__SUPPLIED RECORDS__
(** The task a command works on: the one it names, or a new one. *)
Definition concerns (c : command) (w : world) (k : string) : Prop :=
  match c with
  | CStart _ => tasks (w_repo w) !! k = None
  | CReply c => k = rt_task_id c | CConfirmOutline c => k = co_task_id c
  | CConfirmUnit c => k = cu_task_id c | CApprove c => k = ar_task_id c
  | CReopen c => k = rp_task_id c | CFinalize c => k = fp_task_id c
  end.

Lemma handle_runs c w : Inv w -> exists k, concerns c w k /\ wsteps (actor_of c) k w (handle c w).1.
Proof.
  intros Hinv. destruct c as [c|c|c|c|c|c|c]; cbn [handle actor_of concerns].
  1: { destruct (start_task_runs c w Hinv I) as (k & ? & ? & _). by exists k. }
  all: eexists; split; [reflexivity|].
  - by apply reply_to_task_runs.
  - by apply confirm_outline_runs.
  - by apply confirm_unit_runs.
  - by apply approve_revision_plan_runs.
  - by apply reopen_prd_runs.
  - by apply finalize_prd_runs.
Qed.

Lemma handle_inv c w : Inv w -> Inv (handle c w).1.
Proof. intros Hinv. destruct (handle_runs c w Hinv) as (k & _ & Hs). by eapply wsteps_inv. Qed.

Lemma run_commands_inv cs w : Inv w -> Inv (run_commands cs w).
Proof.
  unfold run_commands. revert w. induction cs as [|c cs IH]; intros w Hinv; [done|].
  by apply IH, handle_inv.
Qed.
End units.
Lemma validate_nodes_ok index before values nodes :
  each_after node_ok before -> validate_nodes index before values = Ok nodes -> each_after node_ok nodes.
Proof.
  revert index before. induction values as [|v rest IH]; intros index before Hb; cbn; [by intros [= <-]|].
  intros (n & Hn & Hrest)%result_bind_Ok. eapply IH; [|exact Hrest].
  apply each_after_snoc; [done|]. by eapply validate_node_ok.
Qed.

(** ** Units *)

Definition unit_ok (node_keys : list string) (before : list UnitDraft) (u : UnitDraft) : Prop :=
  truthy (ud_key u) = true /\ ~ (ud_key u ∈ (ud_key <$> before)) /\ truthy (ud_title u) = true /\
  ud_node_keys u <> [] /\ (forall k, k ∈ ud_node_keys u -> k ∈ node_keys) /\
  (forall k, k ∈ ud_depends_on_unit_keys u -> k ∈ (ud_key <$> before)).

Lemma all_known (known l : list string) :
  existsb (fun k => negb (bool_decide (k ∈ known))) l = false -> forall k, k ∈ l -> k ∈ known.
Proof.
  intros E k Hk. destruct (decide (k ∈ known)) as [|Hn]; [done|].
  assert (existsb (fun k => negb (bool_decide (k ∈ known))) l = true) as E2; [|congruence].
  apply existsb_exists. exists k. rewrite <- list_elem_of_In. split; [done|]. by rewrite bool_decide_eq_false_2.
Qed.

Lemma validate_unit_ok index node_keys before value u :
  validate_unit index node_keys before value = Ok u -> unit_ok node_keys before u.
Proof.
  unfold validate_unit. destruct (as_mapping value) as [v|]; [|done].
  intros (mapped & _ & (deps & _ & Hu)%result_bind_Ok)%result_bind_Ok.
  destruct (_ || _ || _ || _) eqn:E; [done|].
  destruct (existsb _ mapped) eqn:Em; [done|]. destruct (existsb _ deps) eqn:Ed; [done|]. injection Hu as <-.
  apply orb_false_iff in E as [[[E1%negb_false_iff E2%bool_decide_eq_false]%orb_false_iff
    E3%negb_false_iff]%orb_false_iff E4%negb_false_iff].
  split_and!; cbn; try done; [|by apply all_known..]. by destruct mapped.
Qed.

Lemma validate_units_ok index node_keys before values units :
  each_after (unit_ok node_keys) before -> validate_units index node_keys before values = Ok units ->
  each_after (unit_ok node_keys) units /\ length units = (length before + length values)%nat.
Proof.
  revert index before. induction values as [|v rest IH]; intros index before Hb; cbn.
  { intros [= <-]. split; [done|lia]. }
  intros (u & Hu & Hrest)%result_bind_Ok.
  destruct (IH (index + 1) (before ++ [u])) as [? Hlen]; [|done|].
  - apply each_after_snoc; [done|]. by eapply validate_unit_ok.
  - split; [done|]. rewrite Hlen, length_app. cbn. lia.
Qed.

(** ** Outlines *)

Record outline_ok (d : OutlineDraft) : Prop := {
  ok_title : truthy (od_title d) = true;
  ok_nodes : each_after node_ok (od_nodes d);
  ok_node_keys : NoDup (nd_key <$> od_nodes d);
  ok_units : each_after (unit_ok (nd_key <$> od_nodes d)) (od_units d);
  ok_unit_keys : NoDup (ud_key <$> od_units d);
  ok_unit_count : (1 <= length (od_units d) <= 15)%nat;
  ok_cover : flat_map ud_node_keys (od_units d) ≡ₚ (nd_key <$> od_nodes d)
}.

Lemma sorted_same_perm (a b : list string) : sort_by String.leb a = sort_by String.leb b -> a ≡ₚ b.
Proof. intros E. by rewrite <- (sort_by_perm String.leb a), E, sort_by_perm. Qed.
(** ** Append-only history *)

(** What is recorded about task [k] is never rewritten. *)
Definition history_kept (k : string) (r r' : repository) : Prop :=
  is_Some (tasks r !! k) ->
  get_list (events r) k `prefix_of` get_list (events r') k /\
  get_list (sections r) k `prefix_of` get_list (sections r') k /\
  get_list (messages r) k `prefix_of` get_list (messages r') k /\
  get_list (briefs r) k `prefix_of` get_list (briefs r') k.

Lemma append_to_prefix {A} k k' (v : A) d : get_list d k `prefix_of` get_list (append_to k' v d) k.
Proof.
  unfold append_to, get_list, get_default. rewrite dict_lookup_insert. case_decide; [|done].
  subst. by eexists.
Qed.

Lemma get_list_insert_ne {A} k k' (l : list A) d : k' <> k -> get_list (<[k' := l]> d) k = get_list d k.
Proof. intros Hne. unfold get_list, get_default. by rewrite dict_lookup_insert_ne. Qed.

Lemma write_history a j n r r' k : write a j n r r' -> history_kept k r r'.
Proof.
  intros Hw [t Ht]. destruct Hw; cbn; try (by split_and!); try (split_and!; try done; apply append_to_prefix).
  assert (Hne : t_task_id task <> k) by congruence. by rewrite !get_list_insert_ne.
Qed.

Lemma step_history a j w w' k : wstep a j w w' -> history_kept k (w_repo w) (w_repo w').
Proof. intros [w2 Hr _|r' Hw]; [rewrite Hr; by intros _|]. by eapply write_history. Qed.
End safety.

(** C32: users are isolated from each other: commands of other actors leave
    everything recorded about a task untouched (the task, its runs, briefs,
    outlines, sections, documents, messages, results and events), and a
    command only ever returns a task that its own actor owns. *)
Theorem owner_isolation `{Builtins} `{UniqueIds} cs cs' k t :
  let w := run_commands cs initial_world in
  tasks (w_repo w) !! k = Some t ->
  Forall (fun c => actor_of c <> t_owner_id t) cs' ->
  same_task_data k (w_repo w) (w_repo (run_commands cs' w)) /\
  (forall c w2 s, handle c w = (w2, Ok s) -> owned_by (actor_of c) (t_task_id (ws_task s)) (w_repo w2)).
Proof.
  intros w Ht Hall. assert (Hinv : Inv w) by (apply run_commands_inv, inv_initial). split.
  - apply (run_commands_other cs' w k (t_owner_id t)); [done|by exists t|done].
  - intros c w2 s Hc. destruct (handle_records c w w2 s Hinv Hc) as (rec & Hrec & _ & <-).
    assert (Hinv2 := handle_inv c w Hinv). rewrite Hc in Hinv2. by eapply inv_idem.
Qed.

__TASK ITEM__
Every line of the material above must be duplicated exactly.

__TASK SOLUTION__
(** The task a command works on: the one it names, or a new one. *)
Definition concerns (c : command) (w : world) (k : string) : Prop :=
  match c with
  | CStart _ => tasks (w_repo w) !! k = None
  | CReply c => k = rt_task_id c | CConfirmOutline c => k = co_task_id c
  | CConfirmUnit c => k = cu_task_id c | CApprove c => k = ar_task_id c
  | CReopen c => k = rp_task_id c | CFinalize c => k = fp_task_id c
  end.

Lemma handle_runs c w : Inv w -> exists k, concerns c w k /\ wsteps (actor_of c) k w (handle c w).1.
Proof.
  intros Hinv. destruct c as [c|c|c|c|c|c|c]; cbn [handle actor_of concerns].
  1: { destruct (start_task_runs c w Hinv I) as (k & ? & ? & _). by exists k. }
  all: eexists; split; [reflexivity|].
  - by apply reply_to_task_runs.
  - by apply confirm_outline_runs.
  - by apply confirm_unit_runs.
  - by apply approve_revision_plan_runs.
  - by apply reopen_prd_runs.
  - by apply finalize_prd_runs.
Qed.

Lemma handle_inv c w : Inv w -> Inv (handle c w).1.
Proof. intros Hinv. destruct (handle_runs c w Hinv) as (k & _ & Hs). by eapply wsteps_inv. Qed.

Lemma run_commands_inv cs w : Inv w -> Inv (run_commands cs w).
Proof.
  unfold run_commands. revert w. induction cs as [|c cs IH]; intros w Hinv; [done|].
  by apply IH, handle_inv.
Qed.
End units.
Lemma validate_nodes_ok index before values nodes :
  each_after node_ok before -> validate_nodes index before values = Ok nodes -> each_after node_ok nodes.
Proof.
  revert index before. induction values as [|v rest IH]; intros index before Hb; cbn; [by intros [= <-]|].
  intros (n & Hn & Hrest)%result_bind_Ok. eapply IH; [|exact Hrest].
  apply each_after_snoc; [done|]. by eapply validate_node_ok.
Qed.

(** ** Units *)

Definition unit_ok (node_keys : list string) (before : list UnitDraft) (u : UnitDraft) : Prop :=
  truthy (ud_key u) = true /\ ~ (ud_key u ∈ (ud_key <$> before)) /\ truthy (ud_title u) = true /\
  ud_node_keys u <> [] /\ (forall k, k ∈ ud_node_keys u -> k ∈ node_keys) /\
  (forall k, k ∈ ud_depends_on_unit_keys u -> k ∈ (ud_key <$> before)).

Lemma all_known (known l : list string) :
  existsb (fun k => negb (bool_decide (k ∈ known))) l = false -> forall k, k ∈ l -> k ∈ known.
Proof.
  intros E k Hk. destruct (decide (k ∈ known)) as [|Hn]; [done|].
  assert (existsb (fun k => negb (bool_decide (k ∈ known))) l = true) as E2; [|congruence].
  apply existsb_exists. exists k. rewrite <- list_elem_of_In. split; [done|]. by rewrite bool_decide_eq_false_2.
Qed.

Lemma validate_unit_ok index node_keys before value u :
  validate_unit index node_keys before value = Ok u -> unit_ok node_keys before u.
Proof.
  unfold validate_unit. destruct (as_mapping value) as [v|]; [|done].
  intros (mapped & _ & (deps & _ & Hu)%result_bind_Ok)%result_bind_Ok.
  destruct (_ || _ || _ || _) eqn:E; [done|].
  destruct (existsb _ mapped) eqn:Em; [done|]. destruct (existsb _ deps) eqn:Ed; [done|]. injection Hu as <-.
  apply orb_false_iff in E as [[[E1%negb_false_iff E2%bool_decide_eq_false]%orb_false_iff
    E3%negb_false_iff]%orb_false_iff E4%negb_false_iff].
  split_and!; cbn; try done; [|by apply all_known..]. by destruct mapped.
Qed.

Lemma validate_units_ok index node_keys before values units :
  each_after (unit_ok node_keys) before -> validate_units index node_keys before values = Ok units ->
  each_after (unit_ok node_keys) units /\ length units = (length before + length values)%nat.
Proof.
  revert index before. induction values as [|v rest IH]; intros index before Hb; cbn.
  { intros [= <-]. split; [done|lia]. }
  intros (u & Hu & Hrest)%result_bind_Ok.
  destruct (IH (index + 1) (before ++ [u])) as [? Hlen]; [|done|].
  - apply each_after_snoc; [done|]. by eapply validate_unit_ok.
  - split; [done|]. rewrite Hlen, length_app. cbn. lia.
Qed.

(** ** Outlines *)

Record outline_ok (d : OutlineDraft) : Prop := {
  ok_title : truthy (od_title d) = true;
  ok_nodes : each_after node_ok (od_nodes d);
  ok_node_keys : NoDup (nd_key <$> od_nodes d);
  ok_units : each_after (unit_ok (nd_key <$> od_nodes d)) (od_units d);
  ok_unit_keys : NoDup (ud_key <$> od_units d);
  ok_unit_count : (1 <= length (od_units d) <= 15)%nat;
  ok_cover : flat_map ud_node_keys (od_units d) ≡ₚ (nd_key <$> od_nodes d)
}.

Lemma sorted_same_perm (a b : list string) : sort_by String.leb a = sort_by String.leb b -> a ≡ₚ b.
Proof. intros E. by rewrite <- (sort_by_perm String.leb a), E, sort_by_perm. Qed.
(** ** Append-only history *)

(** What is recorded about task [k] is never rewritten. *)
Definition history_kept (k : string) (r r' : repository) : Prop :=
  is_Some (tasks r !! k) ->
  get_list (events r) k `prefix_of` get_list (events r') k /\
  get_list (sections r) k `prefix_of` get_list (sections r') k /\
  get_list (messages r) k `prefix_of` get_list (messages r') k /\
  get_list (briefs r) k `prefix_of` get_list (briefs r') k.

Lemma append_to_prefix {A} k k' (v : A) d : get_list d k `prefix_of` get_list (append_to k' v d) k.
Proof.
  unfold append_to, get_list, get_default. rewrite dict_lookup_insert. case_decide; [|done].
  subst. by eexists.
Qed.

Lemma get_list_insert_ne {A} k k' (l : list A) d : k' <> k -> get_list (<[k' := l]> d) k = get_list d k.
Proof. intros Hne. unfold get_list, get_default. by rewrite dict_lookup_insert_ne. Qed.

Lemma write_history a j n r r' k : write a j n r r' -> history_kept k r r'.
Proof.
  intros Hw [t Ht]. destruct Hw; cbn; try (by split_and!); try (split_and!; try done; apply append_to_prefix).
  assert (Hne : t_task_id task <> k) by congruence. by rewrite !get_list_insert_ne.
Qed.

Lemma step_history a j w w' k : wstep a j w w' -> history_kept k (w_repo w) (w_repo w').
Proof. intros [w2 Hr _|r' Hw]; [rewrite Hr; by intros _|]. by eapply write_history. Qed.
End safety.

(** C32: users are isolated from each other: commands of other actors leave
    everything recorded about a task untouched (the task, its runs, briefs,
    outlines, sections, documents, messages, results and events), and a
    command only ever returns a task that its own actor owns. *)
Theorem owner_isolation `{Builtins} `{UniqueIds} cs cs' k t :
  let w := run_commands cs initial_world in
  tasks (w_repo w) !! k = Some t ->
  Forall (fun c => actor_of c <> t_owner_id t) cs' ->
  same_task_data k (w_repo w) (w_repo (run_commands cs' w)) /\
  (forall c w2 s, handle c w = (w2, Ok s) -> owned_by (actor_of c) (t_task_id (ws_task s)) (w_repo w2)).
Proof.
  intros w Ht Hall. assert (Hinv : Inv w) by (apply run_commands_inv, inv_initial). split.
  - apply (run_commands_other cs' w k (t_owner_id t)); [done|by exists t|done].
  - intros c w2 s Hc. destruct (handle_records c w w2 s Hinv Hc) as (rec & Hrec & _ & <-).
    assert (Hinv2 := handle_inv c w Hinv). rewrite Hc in Hinv2. by eapply inv_idem.
Qed.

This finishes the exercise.